Exercise goal: Each entry needs to be reproduced exactly as it is.
[[ Records provided open ]]
Lemma feed_run_ok clients S :
  Forall feed_caller clients → rtc feed_step (MkFeedSystem FeedWorld_default clients) S →
  feed_ok (fs_world S) ∧ ∀ S', rtc feed_step S S' → fgrows (fs_world S) (fs_world S').
Proof using Hst Hports Hgate.
  intros Hc Hr. destruct (feed_steps_ok _ _ Hr) as (Hok & Hcl & _).
  - apply feed_default_ok.
  - eapply Forall_impl; [exact Hc|]. intros p. by apply orderly_caller.
  - split; [done|]. intros S' HS'. by destruct (feed_steps_ok _ _ HS' Hok Hcl) as (_ & _ & ?).
Qed.

(** The attempts at a position that failed under different leases: deliveries of its
    record that the transport refused, and recoveries of it that ended in an error. *)
Definition failed_thrice (fw : FeedWorld) (q : QuarantinedCeremonyEvent) : Prop :=
  ∃ ls, NoDup ls ∧ MAX_ATTEMPTS ≤ qe_attempts q ≤ Z.of_nat (length ls) ∧
    ∀ l, l ∈ ls → cl_consumer l = qe_consumer q ∧ lease_next_position l = qe_position q ∧
      ((∃ pr, (l, pr) ∈ fw_refused fw ∧ durable (fw_world fw) pr ∧ pr_position pr = qe_position q) ∨
       ∃ e, (l, Some e) ∈ fw_failed fw).

Lemma quarantine_failed fw c q :
  feed_ok fw → q ∈ cs_quarantined (cursor fw c) → qe_consumer q = c ∧ failed_thrice fw q.
Proof using.
  intros Hok Hq. pose proof (proj1 (Forall_forall _ _) (co_quarantined _ _ _ (fo_cursors _ _ Hok c)) q Hq)
    as (Hc & _ & Hm & Hf). split; [done|]. exists (failures_at fw c (qe_position q)). split_and!.
  - apply NoDup_filter, Hok.
  - done.
  - unfold MAX_ATTEMPTS in Hm. lia.
  - intros l ([Hlc Hlp] & ([l' cause] & Heq & Hin)%list_elem_of_fmap)%list_elem_of_filter. cbn in Heq. subst l'.
    split_and!; [congruence|done|]. destruct (fo_reasons _ _ Hok l cause Hin) as [_ Href].
    destruct cause as [e|]; [right; by exists e|left]. destruct Href as [pr Hpr]; [done|].
    pose proof (proj1 (Forall_forall _ _) (fo_refused _ _ Hok) _ Hpr) as (_ & Hd & Hp). cbn in Hd, Hp.
    exists pr. split_and!; [done|done|congruence].
Qed.

(** How a consumer came past a position. *)
Definition was_delivered (fw : FeedWorld) (c : string) (p : Z) : Prop :=
  ∃ l pr, (l, pr) ∈ fw_delivered fw ∧ cl_consumer l = c ∧ durable (fw_world fw) pr ∧ pr_position pr = p.
Definition was_recovered (fw : FeedWorld) (c : string) (p : Z) : Prop :=
  ∃ l pr, (l, pr) ∈ fw_recovered fw ∧ cl_consumer l = c ∧ durable (fw_world fw) pr ∧ pr_position pr = p.
Definition was_quarantined (fw : FeedWorld) (c : string) (p : Z) : Prop :=
  ∃ q, q ∈ cs_quarantined (cursor fw c) ∧ qe_position q = p ∧ qe_consumer q = c ∧ failed_thrice fw q.
Definition was_pulled (fw : FeedWorld) (c : string) (p : Z) : Prop :=
  ∃ through, (c, through) ∈ fw_pulled fw ∧ p ≤ through.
[[ Records provided closed ]]
Response to the task:
Lemma feed_run_ok clients S :
  Forall feed_caller clients → rtc feed_step (MkFeedSystem FeedWorld_default clients) S →
  feed_ok (fs_world S) ∧ ∀ S', rtc feed_step S S' → fgrows (fs_world S) (fs_world S').
Proof using Hst Hports Hgate.
  intros Hc Hr. destruct (feed_steps_ok _ _ Hr) as (Hok & Hcl & _).
  - apply feed_default_ok.
  - eapply Forall_impl; [exact Hc|]. intros p. by apply orderly_caller.
  - split; [done|]. intros S' HS'. by destruct (feed_steps_ok _ _ HS' Hok Hcl) as (_ & _ & ?).
Qed.

(** The attempts at a position that failed under different leases: deliveries of its
    record that the transport refused, and recoveries of it that ended in an error. *)
Definition failed_thrice (fw : FeedWorld) (q : QuarantinedCeremonyEvent) : Prop :=
  ∃ ls, NoDup ls ∧ MAX_ATTEMPTS ≤ qe_attempts q ≤ Z.of_nat (length ls) ∧
    ∀ l, l ∈ ls → cl_consumer l = qe_consumer q ∧ lease_next_position l = qe_position q ∧
      ((∃ pr, (l, pr) ∈ fw_refused fw ∧ durable (fw_world fw) pr ∧ pr_position pr = qe_position q) ∨
       ∃ e, (l, Some e) ∈ fw_failed fw).

Lemma quarantine_failed fw c q :
  feed_ok fw → q ∈ cs_quarantined (cursor fw c) → qe_consumer q = c ∧ failed_thrice fw q.
Proof using.
  intros Hok Hq. pose proof (proj1 (Forall_forall _ _) (co_quarantined _ _ _ (fo_cursors _ _ Hok c)) q Hq)
    as (Hc & _ & Hm & Hf). split; [done|]. exists (failures_at fw c (qe_position q)). split_and!.
  - apply NoDup_filter, Hok.
  - done.
  - unfold MAX_ATTEMPTS in Hm. lia.
  - intros l ([Hlc Hlp] & ([l' cause] & Heq & Hin)%list_elem_of_fmap)%list_elem_of_filter. cbn in Heq. subst l'.
    split_and!; [congruence|done|]. destruct (fo_reasons _ _ Hok l cause Hin) as [_ Href].
    destruct cause as [e|]; [right; by exists e|left]. destruct Href as [pr Hpr]; [done|].
    pose proof (proj1 (Forall_forall _ _) (fo_refused _ _ Hok) _ Hpr) as (_ & Hd & Hp). cbn in Hd, Hp.
    exists pr. split_and!; [done|done|congruence].
Qed.

(** How a consumer came past a position. *)
Definition was_delivered (fw : FeedWorld) (c : string) (p : Z) : Prop :=
  ∃ l pr, (l, pr) ∈ fw_delivered fw ∧ cl_consumer l = c ∧ durable (fw_world fw) pr ∧ pr_position pr = p.
Definition was_recovered (fw : FeedWorld) (c : string) (p : Z) : Prop :=
  ∃ l pr, (l, pr) ∈ fw_recovered fw ∧ cl_consumer l = c ∧ durable (fw_world fw) pr ∧ pr_position pr = p.
Definition was_quarantined (fw : FeedWorld) (c : string) (p : Z) : Prop :=
  ∃ q, q ∈ cs_quarantined (cursor fw c) ∧ qe_position q = p ∧ qe_consumer q = c ∧ failed_thrice fw q.
Definition was_pulled (fw : FeedWorld) (c : string) (p : Z) : Prop :=
  ∃ through, (c, through) ∈ fw_pulled fw ∧ p ≤ through.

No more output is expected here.